Pour en savoir plus sur les règles de divulgation applicables aux opérations à déclarer ou à signaler, consultez notre rapport intitulé Les règles de divulgation obligatoire au Canada.
Lisez notre guide complet sur les règles de divulgation obligatoire considérablement étendues du Canada.
En savoir plusRègle générale anti-évitement
Comme nous l’avons mentionné dans notre article de la revue Perspectives juridiques Osler parue en 2023, le Canada a apporté à sa règle générale anti-évitement (RGAE) des modifications qui sont entrées en vigueur en 2024. Ces modifications comprennent, entre autres, un nouveau critère de « substance économique » et une pénalité substantielle (25 % de l’avantage fiscal demandé) qui peut être évitée si le contribuable déclare volontairement l’opération à l’ARC. Comme pour les règles de divulgation obligatoire, les modifications à la RGAE et l’application possible d’une pénalité compliquent encore plus la mise en œuvre de nouvelles mesures fiscales internationales.
On s’attend à ce que le droit fiscal international fasse l’objet de plusieurs autres changements importants en 2025. Le gouvernement fédéral a proposé une nouvelle pénalité pour les ordonnances d’exécution, dont nous traitons dans un autre article de la revue Perspectives juridiques Osler (en anglais seulement). Le gouvernement a également déposé un projet de modification des règles canadiennes sur les prix de transfert, dont nous avons discuté dans l’article de la revue Perspectives juridiques Osler de 2023 intitulé « Un projet de modification des règles sur les prix de transfert incorpore les concepts de l’OCDE dans les lois fiscales du Canada ».
Perspectives d’avenir
Le paysage de la législation fiscale au Canada évolue rapidement. Au cours des prochaines années, le paysage fiscal international subira de nombreux autres changements. Les contribuables et leurs conseillers devront suivre les dates importantes et bien s’y préparer. Comme pour toute nouvelle mesure législative, le manque actuel de directives de la part des tribunaux canadiens crée de l’incertitude quant à la façon dont certains de ces changements devraient être mis en œuvre et interprétés.
La lourdeur et la lenteur du processus au moyen duquel l’OCDE semble fournir des directives administratives pour les mesures relatives au Pilier Deux du Cadre inclusif sur le BEPS qu’elle a instaurées constituent une autre difficulté liée aux mesures fiscales internationales.
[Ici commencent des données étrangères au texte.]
(* ===== verification/Items.v ===== *)
(** Collecting the items of a device: src/src/poller/items.c and [regex_replace] of
    src/src/poller/regex.c.

    The items are an array; SNMP items wait in a batch of OIDs that is requested when it
    is full, when the credentials change, and at the end.  Array accesses are checked:
    [None] is an access outside an array.  What an item is collected with is an
    interface ([Class Collectors]). *)

From S2P Require Import Prelude CLib Buffer Text Result Settings.

Class Collectors (W : Type) := {
  get_multi : W → host_t → list snmp_oids_t → list snmp_oids_t * host_t * W;
  open_session : W → Z → cstr → snmp_profile_t → option nat * W;
  close_session : W → nat → W;
  exec_poll : W → host_t → cstr → Z → cstr * W;
  php_cmd : W → cstr → cstr * W;
  (** [regcomp] then [regexec]: [None] if the pattern is bad, [Some None] for no match,
      else the bounds of the match. *)
  regexec : cstr → cstr → option (option (nat * nat)) }.

Module Items.
Import Output.

(** ** Loading *)

Definition row_int (row : row_t) (i : nat) (old : Z) : Z := match column row i with Some v => atoi v | None => old end.
Definition row_text (row : row_t) (i : nat) (cap : Z) : cstr := match column row i with Some v => snprintf_s cap v | None => [] end.

Definition load_poll_item (set : config_t) (row : row_t) : target_t := {|
  result := UNDEFINED; local_data_id := row_int row 11 0; action := row_int row 0 (-1);
  it_hostname := row_text row 1 250; rrd_name := row_text row 6 30; rrd_path := row_text row 7 255;
  rrd_num := row_int row 12 0; arg1 := row_text row 8 1024; arg2 := row_text row 9 255; arg3 := row_text row 10 255;
  output_regex := if has_output_regex set then row_text row 20 255 else [];
  it_snmp := {| community := row_text row 2 100; version := row_int row 3 1; username := row_text row 4 50;
                password := row_text row 5 50; auth_protocol := row_text row 15 7; priv_passphrase := row_text row 16 200;
                priv_protocol := row_text row 17 8; context := row_text row 18 65; engine_id := row_text row 19 30;
                port := row_int row 13 161; timeout := row_int row 14 500 |} |}.

(** The items, the OID array and the device. *)
Definition load_poll_items (set : config_t) (rows : list row_t) (host : host_t) : list target_t * list snmp_oids_t * host_t :=
  let host := if max_oids (snmp host) <=? 0 then set_max_oids 1 host else host in
  (map (load_poll_item set) rows, replicate (Z.to_nat (max_oids (snmp host))) zero_oid, host).

(** ** Batches *)

Record snmp_item_key_t := { key_initialized : bool; key_profile : snmp_profile_t }.
(** [snmp_poll_batch_t] with the error context it points to. *)
Record snmp_poll_batch_t := {
  items : list target_t; oids : list snmp_oids_t; count : nat; key : snmp_item_key_t;
  err_buffer : error_buffer; errors : Z }.

Definition set_items (l : list target_t) (b : snmp_poll_batch_t) : snmp_poll_batch_t :=
  {| items := l; oids := oids b; count := count b; key := key b; err_buffer := err_buffer b; errors := errors b |}.
Definition set_oids (l : list snmp_oids_t) (n : nat) (b : snmp_poll_batch_t) : snmp_poll_batch_t :=
  {| items := items b; oids := l; count := n; key := key b; err_buffer := err_buffer b; errors := errors b |}.
Definition set_key (k : snmp_item_key_t) (b : snmp_poll_batch_t) : snmp_poll_batch_t :=
  {| items := items b; oids := oids b; count := count b; key := k; err_buffer := err_buffer b; errors := errors b |}.

Definition record_result_error (item : target_t) (b : snmp_poll_batch_t) : snmp_poll_batch_t :=
  {| items := items b; oids := oids b; count := count b; key := key b;
     err_buffer := buffer_output_errors (err_buffer b) (local_data_id item) false; errors := errors b + 1 |}.

Definition remember_snmp_item (item : target_t) : snmp_item_key_t := {| key_initialized := true; key_profile := it_snmp item |}.

Definition snmp_item_changed (k : snmp_item_key_t) (item : target_t) : bool :=
  let a := key_profile k in let b := it_snmp item in
  negb (port a =? port b) || negb (version a =? version b) ||
  ((version b <? 3) && negb (STRMATCH (community a) (community b))) ||
  ((2 <? version b) &&
     (negb (STRMATCH (username a) (username b)) || negb (STRMATCH (password a) (password b)) ||
      negb (STRMATCH (auth_protocol a) (auth_protocol b)) || negb (STRMATCH (priv_passphrase a) (priv_passphrase b)) ||
      negb (STRMATCH (priv_protocol a) (priv_protocol b)) || negb (STRMATCH (context a) (context b)) ||
      negb (STRMATCH (engine_id a) (engine_id b)))).

Section Collect.
Context {W : Type} `{Collectors W}.

Definition regex_replace (exp value : cstr) : cstr :=
  match regexec exp value with
  | Some (Some (so, eo)) =>
      if RESULTS_BUFFER <=? Z.of_nat (eo - so) then value else take (eo - so) (drop so value)
  | _ => value
  end.

(** The normalized value, and whether an error is recorded. *)
Definition normalize_snmp_item (host : host_t) (value : cstr) : cstr * bool :=
  if ignore_host host then (UNDEFINED, false) else
  let '(st, value) := normalize_poll_result value true in
  match st with
  | POLL_RESULT_VALID => (value, false)
  | POLL_RESULT_INVALID => (UNDEFINED, true)
  | POLL_RESULT_UNDEFINED => (value, true)
  end.

(** [if (!IS_UNDEFINED(result) && spike_kill && !strstr(result, ":")) SET_UNDEFINED(result)]. *)
Definition spike_killed (spike_kill : bool) (value : cstr) : cstr :=
  if negb (IS_UNDEFINED value) && (spike_kill && negb (has_substr value ($":"))) then UNDEFINED else value.

(** The value an SNMP item ends with, for the text its OID was answered with. *)
Definition snmp_item_value (host : host_t) (item : target_t) (spike_kill : bool) (answer : cstr) : cstr * bool :=
  let '(value, error) := normalize_snmp_item host answer in
  let value := if 0 <? slen (output_regex item)
               then snprintf_s RESULTS_BUFFER (snprintf_s RESULTS_BUFFER (regex_replace (output_regex item) value)) else value in
  (spike_killed spike_kill (snprintf_s RESULTS_BUFFER value), error).

Fixpoint store_snmp_results (host : host_t) (answers : list snmp_oids_t) (spike_kill : bool) (b : snmp_poll_batch_t) :
    option snmp_poll_batch_t :=
  match answers with
  | [] => Some b
  | o :: answers' =>
      item ← items b !! array_position o;
      let '(value, error) := snmp_item_value host item spike_kill (oid_result o) in
      let b := if error : bool then record_result_error item b else b in
      store_snmp_results host answers' spike_kill (set_items (<[array_position o := set_result value item]> (items b)) b)
  end.

(** The [memset] clears [max_oids] entries of the array. *)
Definition flush_snmp_batch (w : W) (host : host_t) (spike_kill : bool) (b : snmp_poll_batch_t) :
    option (snmp_poll_batch_t * host_t * W) :=
  if (count b <=? 0)%nat then Some (b, host, w) else
  if (length (oids b) <? count b)%nat then None else
  let '(answers, host, w) := get_multi w host (take (count b) (oids b)) in
  b ← store_snmp_results host answers spike_kill b;
  if (length (oids b) <? Z.to_nat (max_oids (snmp host)))%nat then None else
  Some (set_oids (replicate (Z.to_nat (max_oids (snmp host))) zero_oid ++ drop (Z.to_nat (max_oids (snmp host))) (oids b)) 0 b, host, w).

Definition open_snmp_item (w : W) (host : host_t) (item : target_t) : host_t * W :=
  let '(s, w) := open_session w (host_id host) (it_hostname item) (it_snmp item) in (set_session s host, w).

(** The first SNMP item opens the session. *)
Definition first_item (w : W) (host : host_t) (b : snmp_poll_batch_t) (item : target_t) : snmp_poll_batch_t * host_t * W :=
  if key_initialized (key b) then (b, host, w)
  else let '(host, w) := open_snmp_item w host item in (set_key (remember_snmp_item item) b, host, w).

(** A change of credentials flushes the batch and opens another session. *)
Definition changed_item (w : W) (host : host_t) (b : snmp_poll_batch_t) (item : target_t) (spike_kill : bool) :
    option (snmp_poll_batch_t * host_t * W) :=
  if snmp_item_changed (key b) item then
    '(b, host, w) ← flush_snmp_batch w host spike_kill b;
    let '(host, w) := match session (snmp host) with
                      | Some s => (set_session None host, close_session w s)
                      | None => (host, w)
                      end in
    let '(host, w) := open_snmp_item w host item in
    Some (set_key (remember_snmp_item item) b, host, w)
  else Some (b, host, w).

Definition poll_snmp_item (w : W) (host : host_t) (b : snmp_poll_batch_t) (position : nat) (spike_kill : bool) :
    option (snmp_poll_batch_t * host_t * W) :=
  item ← items b !! position;
  let '(b, host, w) := first_item w host b item in
  match session (snmp host) with
  | None => Some (b, set_ignore_host true host, w)
  | Some _ =>
      '(b, host, w) ← changed_item w host b item spike_kill;
      '(b, host, w) ←
        (if max_oids (snmp host) <=? Z.of_nat (count b) then flush_snmp_batch w host spike_kill b else Some (b, host, w));
      if (length (oids b) <=? count b)%nat then None else
      o ← oids b !! count b;
      let o := {| array_position := position; oid_text := snprintf_s 1024 (arg1 item); oid_result := oid_result o |} in
      Some (set_oids (<[count b := o]> (oids b)) (S (count b)) b, host, w)
  end.

Definition poll_script_item (w : W) (host : host_t) (b : snmp_poll_batch_t) (position : nat) (spike_kill script_server : bool) :
    option (snmp_poll_batch_t * W) :=
  item ← items b !! position;
  let store value b := set_items (<[position := set_result value item]> (items b)) b in
  if slen (arg1 item) =? 0 then Some (store UNDEFINED b, w) else
  let '(poll_result, w) := if script_server then php_cmd w (arg1 item) else exec_poll w host (arg1 item) (local_data_id item) in
  let '(st, value) := normalize_poll_result (strncopy_s RESULTS_BUFFER poll_result) false in
  let '(value, b) := match st with
                     | POLL_RESULT_VALID => (value, b)
                     | POLL_RESULT_UNDEFINED => (value, record_result_error item b)
                     | POLL_RESULT_INVALID => (UNDEFINED, record_result_error item b)
                     end in
  Some (store (spike_killed spike_kill value) b, w).

(** [while (i < num_rows && !host->ignore_host)] over [n] further items; the result
    counts the items processed. *)
Fixpoint collect_loop (w : W) (host : host_t) (b : snmp_poll_batch_t) (i n : nat) (spike_kill : bool) :
    option (nat * snmp_poll_batch_t * host_t * W) :=
  match n with
  | O => Some (0%nat, b, host, w)
  | S n' =>
      if ignore_host host then Some (0%nat, b, host, w) else
      item ← items b !! i;
      '(b, host, w) ←
        (if action item =? Keywords.POLLER_ACTION_SNMP then poll_snmp_item w host b i spike_kill
         else if action item =? Keywords.POLLER_ACTION_SCRIPT then
           '(b, w) ← poll_script_item w host b i spike_kill false; Some (b, host, w)
         else if action item =? Keywords.POLLER_ACTION_PHP_SCRIPT_SERVER then
           '(b, w) ← poll_script_item w host b i spike_kill true; Some (b, host, w)
         else Some (b, host, w));
      '(rows, b, host, w) ← collect_loop w host b (S i) n' spike_kill;
      Some (S rows, b, host, w)
  end.

Definition collect_poll_items (w : W) (host : host_t) (b : snmp_poll_batch_t) (num_rows : nat) (spike_kill : bool) :
    option (nat * snmp_poll_batch_t * host_t * W) :=
  '(rows, b, host, w) ← collect_loop w host b 0 num_rows spike_kill;
  '(b, host, w) ← flush_snmp_batch w host spike_kill b;
  Some (rows, b, host, w).

End Collect.
End Items.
Ce problème est aggravé en raison de l’absence de directives administratives nationales pour ces mesures.
Enfin, en raison de l’incidence de la situation politique sur ces mesures, il est difficile de prédire si d’autres modifications seront apportées aux mesures, en particulier à la LIMM et à la LTSN, compte tenu de l’opposition des États-Unis. Les résultats des élections fédérales qui auront lieu au plus tard en octobre 2025 pourraient aussi se répercuter sur les modifications apportées à la législation fiscale canadienne.